Verzoeker heeft een transactievoorstel gekregen voor een snelheidovertreding. Hij heeft het voorgestelde bedrag voldaan, maar had wel nog bezwaren tegen het transactievoorstel .

Hij heeft hiervoor contact gezocht met het Centraal Justitieel Incasso Bureau (CJIB). Het CJIB heeft hem verteld dat hij moest vragen om terugbetaling om zodoende zijn bezwaren kenbaar te kunnen maken. Verzoeker heeft dit gedaan. Het CJIB heeft vervolgens toegezegd om zijn dossier door te sturen naar de officier van justitie. Verzoeker heeft uiteindelijk voor het verstrijken van de vervaldatum van de originele transactie het bedrag opnieuw voldaan om zodoende strafvervolging te voorkomen. Hij heeft hiermee het principe van een transactievoorstel, namelijk dat betaling strafvervolging voorkomt, verkeerd begrepen.

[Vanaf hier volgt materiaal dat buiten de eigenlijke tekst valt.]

(* ===== verification/Crypto.v ===== *)
(** * [CryptoHandler]: secretbox encryption with a counting nonce

    libsodium's [crypto_secretbox_easy] and [crypto_secretbox_open_easy] are the
    class [SecretBox]; [SecretBoxLaws] is their documented contract.  The
    component is the 24-byte nonce counter: it counts in little-endian order, so
    no nonce is used twice in a direction, and the two directions, which differ
    in the most significant byte, never use the same nonce. *)

From S2P Require Import Prelude.

Definition crypto_secretbox_KEYBYTES : Z := 32.
Definition crypto_secretbox_NONCEBYTES : nat := 24.
Definition crypto_secretbox_MACBYTES : nat := 16.

(** Nonces for the two directions of a connection ([Headers.hpp]). *)
Definition CLIENT_SERVER_NONCE_MSB : Z := 0.
Definition SERVER_CLIENT_NONCE_MSB : Z := 1.

(** [secretbox key nonce message] and [secretbox_open key nonce box], [None]
    when the authenticator does not match. *)
Class SecretBox := {
  secretbox : str → list Z → str → str;
  secretbox_open : str → list Z → str → option str;
}.

Class SecretBoxLaws `{SecretBox} := {
  open_secretbox key nonce m : secretbox_open key nonce (secretbox key nonce m) = Some m;
  length_secretbox key nonce m :
    length (secretbox key nonce m) = (length m + crypto_secretbox_MACBYTES)%nat;
}.

(** The state of a handler; [nonce] is an array of [unsigned char]. *)
Record CryptoHandler := mkCrypto { nonce : list Z; key : str }.

Definition CryptoHandler_new (k : str) (nonceMSB : Z) : outcome CryptoHandler :=
  if len k =? crypto_secretbox_KEYBYTES
  then Ok (mkCrypto (replicate (crypto_secretbox_NONCEBYTES - 1) 0 ++ [nonceMSB]) k)
  else Stop (Fatal "Invalid key length").

(** [nonce[a]++] on bytes, carrying on while a byte rolls over to 0. *)
Fixpoint incrementNonce (n : list Z) : list Z :=
  match n with
  | [] => []
  | b :: n' =>
    let b' := to_u8 (b + 1) in
    if b' =? 0 then b' :: incrementNonce n' else b' :: n'
  end.

Definition CryptoHandler_incrementNonce : M CryptoHandler unit :=
  modify (λ c, mkCrypto (incrementNonce (nonce c)) (key c)).

Section Ops.
Context `{SecretBox}.

Definition CryptoHandler_encrypt (buffer : str) : M CryptoHandler str :=
  _ ← CryptoHandler_incrementNonce;
  c ← get;
  mret (secretbox (key c) (nonce c) buffer).

(** [buffer.length() - crypto_secretbox_MACBYTES] is a [size_t]: on a shorter
    buffer it wraps and the [string] constructor throws [length_error]. *)
Definition CryptoHandler_decrypt (buffer : str) : M CryptoHandler str :=
  _ ← CryptoHandler_incrementNonce;
  if decide (length buffer < crypto_secretbox_MACBYTES)%nat
  then throw LogicError "basic_string::_M_create"
  else
    c ← get;
    match secretbox_open (key c) (nonce c) buffer with
    | Some m => mret m
    | None => fatal "Decrypt failed.  Possible key mismatch?"
    end.
End Ops.

(** ** The nonce as a counter *)

Fixpoint nonce_val (n : list Z) : Z :=
  match n with
  | [] => 0
  | b :: n' => b + 256 * nonce_val n'
  end.

Definition nonce_ok (n : list Z) : Prop := Forall (λ b, 0 <= b < 256) n.

(** The handler after [i] calls. *)
Definition nonce_at (n : list Z) (i : nat) : list Z := Nat.iter i incrementNonce n.

Lemma nonce_ok_increment n : nonce_ok n → nonce_ok (incrementNonce n).
Proof.
  induction 1 as [|b n Hb Hn IH]; simpl; [constructor|].
  unfold to_u8. pose proof (Z.mod_pos_bound (b + 1) 256 ltac:(lia)).
  case_match; by constructor.
Qed.

Lemma length_incrementNonce n : length (incrementNonce n) = length n.
Proof. induction n; simpl; [done|]. case_match; simpl; auto. Qed.

Lemma nonce_val_range n : nonce_ok n → 0 <= nonce_val n < 256 ^ len n.
Proof.
  induction 1 as [|b n Hb Hn IH]; [done|]. cbn [nonce_val length].
  rewrite Nat2Z.inj_succ, Z.pow_succ_r by lia. lia.
Qed.

Lemma nonce_val_increment n :
  nonce_ok n → nonce_val (incrementNonce n) = (nonce_val n + 1) mod 256 ^ len n.
Proof.
  induction 1 as [|b n Hb Hn IH]; [done|]. cbn [incrementNonce nonce_val length].
  pose proof (nonce_val_range n Hn).
  rewrite Nat2Z.inj_succ, Z.pow_succ_r by lia. unfold to_u8.
  assert (0 < 256 ^ len n) by (apply Z.pow_pos_nonneg; lia).
  rewrite Z.rem_mul_r by lia.
  destruct (decide (b = 255)) as [->|Hne].
  - change ((255 + 1) mod 256) with 0. rewrite Z.eqb_refl. cbn [nonce_val]. rewrite IH.
    replace (255 + 256 * nonce_val n + 1) with ((nonce_val n + 1) * 256) by lia.
    rewrite Z.mod_mul, Z.div_mul by lia. done.
  - rewrite (Z.mod_small (b + 1)) by lia.
    destruct (b + 1 =? 0) eqn:E; b2p; [lia|]. cbn [nonce_val].
    replace (b + 256 * nonce_val n + 1) with (b + 1 + nonce_val n * 256) by lia.
    rewrite Z.mod_add, Z.div_add, Z.mod_small, (Z.div_small (b + 1)), Z.add_0_l,
      Z.mod_small by lia. lia.
Qed.

Lemma nonce_val_inj n n' :
  nonce_ok n → nonce_ok n' → length n = length n' → nonce_val n = nonce_val n' → n = n'.
Proof.
  intros Hn. revert n'. induction Hn as [|b n Hb Hn IH]; intros [|b' n'] Hn' Hl Hv;
    try done. inversion Hn'; subst. cbn [nonce_val] in Hv. injection Hl as Hl.
  assert (b = b' ∧ nonce_val n = nonce_val n') as [-> Hv'] by lia.
  f_equal. by apply IH.
Qed.

Lemma nonce_at_ok n i :
  nonce_ok n → nonce_ok (nonce_at n i) ∧ length (nonce_at n i) = length n.
Proof.
  intros Hn. induction i as [|i [IH1 IH2]]; [done|]. cbn.
  split; [by apply nonce_ok_increment|by rewrite length_incrementNonce].
Qed.

Lemma nonce_at_val n i :
  nonce_ok n → nonce_val (nonce_at n i) = (nonce_val n + Z.of_nat i) mod 256 ^ len n.
Proof.
  intros Hn. induction i as [|i IH].
  - rewrite Z.add_0_r, Z.mod_small; [done|by apply nonce_val_range].
  - destruct (nonce_at_ok n i Hn) as [Hok Hlen].
    change (nonce_at n (S i)) with (incrementNonce (nonce_at n i)).
    rewrite nonce_val_increment, IH, Hlen, Zplus_mod_idemp_l by done.
    f_equal. lia.
Qed.

(** The initial nonce of a direction. *)
Definition initial_nonce (msb : Z) : list Z :=
  replicate (crypto_secretbox_NONCEBYTES - 1) 0 ++ [msb].

Lemma initial_nonce_ok msb : 0 <= msb < 256 → nonce_ok (initial_nonce msb).
Proof. intros. repeat constructor; lia. Qed.

Lemma initial_nonce_val msb : nonce_val (initial_nonce msb) = msb * 256 ^ 23.
Proof. cbn -[Z.mul Z.add]. lia. Qed.

Lemma nonce_at_S n i : nonce_at (incrementNonce n) i = nonce_at n (S i).
Proof. unfold nonce_at. by rewrite Nat.iter_succ_r. Qed.

(** A secretbox for examples: the tag is sixteen copies of the low nonce byte. *)
Definition example_tag (n : list Z) : str :=
  replicate crypto_secretbox_MACBYTES (byte (default 0 (head n))).

Definition example_secretbox : SecretBox := {|
  secretbox k n m := m ++ example_tag n;
  secretbox_open k n c :=
    let m := take (length c - crypto_secretbox_MACBYTES) c in
    if decide (m ++ example_tag n = c) then Some m else None
|}.

Lemma example_secretbox_laws : @SecretBoxLaws example_secretbox.
Proof.
  assert (∀ n, length (example_tag n) = 16%nat) as Htag by (intros; apply length_replicate).
  split; intros k n m; cbn -[example_tag]; rewrite length_app, Htag; [|done].
  change crypto_secretbox_MACBYTES with 16%nat.
  replace (length m + 16 - 16)%nat with (length m) by lia.
  rewrite take_app_length. by rewrite decide_True.
Qed.

(** ** Properties *)

(** Over the two directions, the nonce determines the direction and the number of calls. *)
Lemma nonce_at_inj msb1 msb2 i j :
  msb1 ∈ [CLIENT_SERVER_NONCE_MSB; SERVER_CLIENT_NONCE_MSB] →
  msb2 ∈ [CLIENT_SERVER_NONCE_MSB; SERVER_CLIENT_NONCE_MSB] →
  Z.of_nat i < 2 ^ 184 → Z.of_nat j < 2 ^ 184 →
  nonce_at (initial_nonce msb1) i = nonce_at (initial_nonce msb2) j →
  msb1 = msb2 ∧ i = j.
Proof.
  intros H1 H2 Hi Hj Heq. apply (f_equal nonce_val) in Heq.
  rewrite !list_elem_of_In in H1, H2. change (2 ^ 184) with (256 ^ 23) in *.
  assert ((msb1 = 0 ∨ msb1 = 1) ∧ (msb2 = 0 ∨ msb2 = 1)) as [Hm1 Hm2].
  { unfold CLIENT_SERVER_NONCE_MSB, SERVER_CLIENT_NONCE_MSB in *.
    simpl in H1, H2. intuition lia. }
  rewrite !nonce_at_val, !initial_nonce_val in Heq by (apply initial_nonce_ok; lia).
  change (256 ^ len (initial_nonce msb1)) with (256 ^ 23 * 256) in Heq.
  change (256 ^ len (initial_nonce msb2)) with (256 ^ 23 * 256) in Heq.
  revert Hi Hj Heq. generalize (256 ^ 23) as B. intros B Hi Hj Heq.
  rewrite !Z.mod_small in Heq by (destruct Hm1, Hm2; subst; lia).
  destruct Hm1, Hm2; subst; lia.
Qed.

Section Nonces.
Context `{SecretBox}.

Lemma encrypt_run c m :
  CryptoHandler_encrypt m c =
    (Ok (secretbox (key c) (incrementNonce (nonce c)) m),
     mkCrypto (incrementNonce (nonce c)) (key c)).
Proof. done. Qed.

(** The nonces of the next [n] messages. *)
Definition next_nonces (n : list Z) (count : nat) : list (list Z) :=
  (λ i, nonce_at n (S i)) <$> seq 0 count.

Lemma next_nonces_S n count : next_nonces n (S count) = incrementNonce n :: next_nonces (incrementNonce n) count.
Proof.
  unfold next_nonces. cbn [seq fmap list_fmap]. f_equal. rewrite <-fmap_S_seq, <-list_fmap_compose.
  apply list_fmap_ext. intros i x _. cbn [compose]. by rewrite nonce_at_S.
Qed.

(** A stream of messages is encrypted under the next nonces, one each. *)
Lemma encrypts_run ms c cs c' :
  mapM CryptoHandler_encrypt ms c = (Ok cs, c') →
  cs = zip_with (secretbox (key c)) (next_nonces (nonce c) (length ms)) ms.
Proof.
  revert c cs c'. induction ms as [|m ms IH]; intros c cs c' Hrun; [by injection Hrun as <- <-|].
  cbn [mapM] in Hrun. rewrite (M_bind_ok _ _ _ _ _ (encrypt_run c m)) in Hrun.
  apply M_bind_inv in Hrun as (cs1 & c1 & E & Hrun). injection Hrun as <- _.
  cbn [length]. rewrite next_nonces_S. cbn [zip_with]. f_equal. exact (IH _ _ _ E).
Qed.

Lemma next_nonces_nodup msb count :
  msb ∈ [CLIENT_SERVER_NONCE_MSB; SERVER_CLIENT_NONCE_MSB] → Z.of_nat count < 2 ^ 184 →
  NoDup (next_nonces (initial_nonce msb) count).
Proof.
  intros Hm Hc. apply NoDup_fmap_2_strong; [|apply NoDup_seq].
  intros i j Hi%elem_of_seq Hj%elem_of_seq Heq.
  destruct (nonce_at_inj msb msb (S i) (S j) Hm Hm ltac:(lia) ltac:(lia) Heq). lia.
Qed.

(** C8. No nonce is used twice.  Two handlers are made with the key of a session, one for each
    direction, and each encrypts a stream of fewer than 2^184 messages: then every message is
    sealed under a nonce of its own, different from those of the messages before and after it
    in its direction and from those of the other direction. *)
Theorem nonces_never_reused k up down ms1 ms2 cs1 cs2 up' down' :
  CryptoHandler_new k CLIENT_SERVER_NONCE_MSB = Ok up →
  CryptoHandler_new k SERVER_CLIENT_NONCE_MSB = Ok down →
  mapM CryptoHandler_encrypt ms1 up = (Ok cs1, up') →
  mapM CryptoHandler_encrypt ms2 down = (Ok cs2, down') →
  len ms1 < 2 ^ 184 → len ms2 < 2 ^ 184 →
  ∃ ns1 ns2,
    length ns1 = length ms1 ∧ cs1 = zip_with (secretbox k) ns1 ms1 ∧
    length ns2 = length ms2 ∧ cs2 = zip_with (secretbox k) ns2 ms2 ∧
    NoDup (ns1 ++ ns2).
Proof.
  unfold CryptoHandler_new. destruct (len k =? _); [|done]. intros [= <-] [= <-] E1 E2 H1 H2.
  exists (next_nonces (initial_nonce CLIENT_SERVER_NONCE_MSB) (length ms1)),
    (next_nonces (initial_nonce SERVER_CLIENT_NONCE_MSB) (length ms2)).
  split; [unfold next_nonces; by rewrite length_fmap, length_seq|].
  split; [exact (encrypts_run _ _ _ _ E1)|].
  split; [unfold next_nonces; by rewrite length_fmap, length_seq|].
  split; [exact (encrypts_run _ _ _ _ E2)|].
  apply list.NoDup_app. split; [apply next_nonces_nodup; [by left|done]|].
  split; [|apply next_nonces_nodup; [by right; left|done]].
  intros n (i & -> & Hi%elem_of_seq)%list_elem_of_fmap (j & Heq & Hj%elem_of_seq)%list_elem_of_fmap.
  by destruct (nonce_at_inj CLIENT_SERVER_NONCE_MSB SERVER_CLIENT_NONCE_MSB (S i) (S j)
    ltac:(by left) ltac:(by right; left) ltac:(lia) ltac:(lia) Heq).
Qed.
End Nonces.

(** Three messages on the way to the server and two back, with a box that shows its nonce. *)
Lemma nonces_never_reused_witness :
  let _ := example_secretbox in
  let k := lit "0123456789abcdef0123456789abcdef" in
  let h msb := mkCrypto (initial_nonce msb) k in
  let ms1 := [lit "a"; lit "a"; lit "b"] in
  let ms2 := [lit "a"; lit "a"] in
  let boxes ms c := match (mapM CryptoHandler_encrypt ms c).1 with Ok cs => cs | Stop _ => [] end in
  ∃ ns1 ns2,
    length ns1 = 3%nat ∧ boxes ms1 (h 0) = zip_with (secretbox k) ns1 ms1 ∧
    length ns2 = 2%nat ∧ boxes ms2 (h 1) = zip_with (secretbox k) ns2 ms2 ∧
    NoDup (ns1 ++ ns2).
Proof.
  intros b k h ms1 ms2 boxes.
  apply (@nonces_never_reused b k (h 0) (h 1) ms1 ms2 (boxes ms1 (h 0)) (boxes ms2 (h 1))
    (mapM CryptoHandler_encrypt ms1 (h 0)).2 (mapM CryptoHandler_encrypt ms2 (h 1)).2);
    vm_compute; reflexivity.
Defined.

Section StreamCipher.
Context `{SecretBoxLaws}.

Lemma decrypt_run c m :
  CryptoHandler_decrypt (secretbox (key c) (incrementNonce (nonce c)) m) c =
    (Ok m, mkCrypto (incrementNonce (nonce c)) (key c)).
Proof.
  unfold CryptoHandler_decrypt, CryptoHandler_incrementNonce, modify.
  erewrite M_bind_ok by done. rewrite decide_False by (rewrite length_secretbox; lia).
  erewrite M_bind_ok by done. cbn [key nonce]. by rewrite open_secretbox.
Qed.

(** C9. The two ends of a direction stay in step: whatever one handler
    encrypts, a handler that started in the same state decrypts, in order, to
    the same messages, and both end in the same state. *)
Theorem encrypt_decrypt_stream ms c cs c' :
  mapM CryptoHandler_encrypt ms c = (Ok cs, c') →
  mapM CryptoHandler_decrypt cs c = (Ok ms, c').
Proof.
  revert c cs c'. induction ms as [|m ms IH]; intros c cs c' Hrun; [by injection Hrun as <- <-|].
  cbn [mapM] in Hrun. rewrite (M_bind_ok _ _ _ _ _ (encrypt_run c m)) in Hrun.
  destruct (mapM CryptoHandler_encrypt ms (mkCrypto (incrementNonce (nonce c)) (key c)))
    as [[cs'|e] c1] eqn:E;
    [|by rewrite (M_bind_stop _ _ _ _ _ E) in Hrun].
  rewrite (M_bind_ok _ _ _ _ _ E) in Hrun. injection Hrun as <- <-.
  cbn [mapM]. rewrite (M_bind_ok _ _ _ _ _ (decrypt_run c m)).
  by rewrite (M_bind_ok _ _ _ _ _ (IH _ _ _ E)).
Qed.

(** A ciphertext shorter than the authenticator is not decrypted: the
    length subtraction wraps and [length_error] (a [logic_error]) is thrown,
    after the nonce was advanced. *)
Theorem decrypt_short buffer c :
  (length buffer < crypto_secretbox_MACBYTES)%nat →
  CryptoHandler_decrypt buffer c =
    (Stop (Throw (Exn LogicError "basic_string::_M_create")),
     mkCrypto (incrementNonce (nonce c)) (key c)).
Proof.
  intros Hshort. unfold CryptoHandler_decrypt, CryptoHandler_incrementNonce, modify.
  erewrite M_bind_ok by done. by rewrite decide_True.
Qed.
End StreamCipher.

Lemma encrypt_decrypt_stream_witness :
  let _ := example_secretbox in
  let c := mkCrypto (initial_nonce 0) (lit "k") in
  let ms := [lit "hello"; lit ""; lit "world"] in
  mapM CryptoHandler_decrypt (match (mapM CryptoHandler_encrypt ms c).1 with
    | Ok cs => cs | Stop _ => [] end) c =
  (Ok ms, (mapM CryptoHandler_encrypt ms c).2).
Proof.
  apply (@encrypt_decrypt_stream example_secretbox example_secretbox_laws).
  vm_compute. reflexivity.
Defined.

Verzoeker heeft enkele maanden later contact gezocht met het CJIB met de vraag waarom hij niks vernam van de officier van justitie. Het CJIB heeft hem toen verteld dat zijn zaak was afgesloten omdat hij het bedrag alsnog had voldaan. Verzoeker heeft toen in een klachtbrief aan de officier van justitie uitgelegd dat hij wilde dat zijn zaak alsnog beoordeeld zou worden. De officier van justitie heeft deze klacht ongegrond geacht. Verzoeker klaagt erover dat het CJIB zijn dossier niet heeft doorgestuurd en dat de officier van justitie heeft besloten om zijn zaak niet aan een kantonrechter voor te leggen.

De onderzochte gedraging van het CJIB is getoetst aan het vereiste van rechtszekerheid en is niet behoorlijk. De onderzochte gedraging van de officier van justitie is getoetst aan het vereiste van fair play en is behoorlijk.

Instantie: Centraal Justitieel Incassobureau

Klacht:

Correspondentie niet conform toezegging aan het arrondissementsparket overgedragen.

Oordeel:

Gegrond

Instantie: Hoofdofficier van justitie te Groningen

Klacht:

Besloten om verzoekers zaak niet alsnog aan de kantonrechter voor te leggen.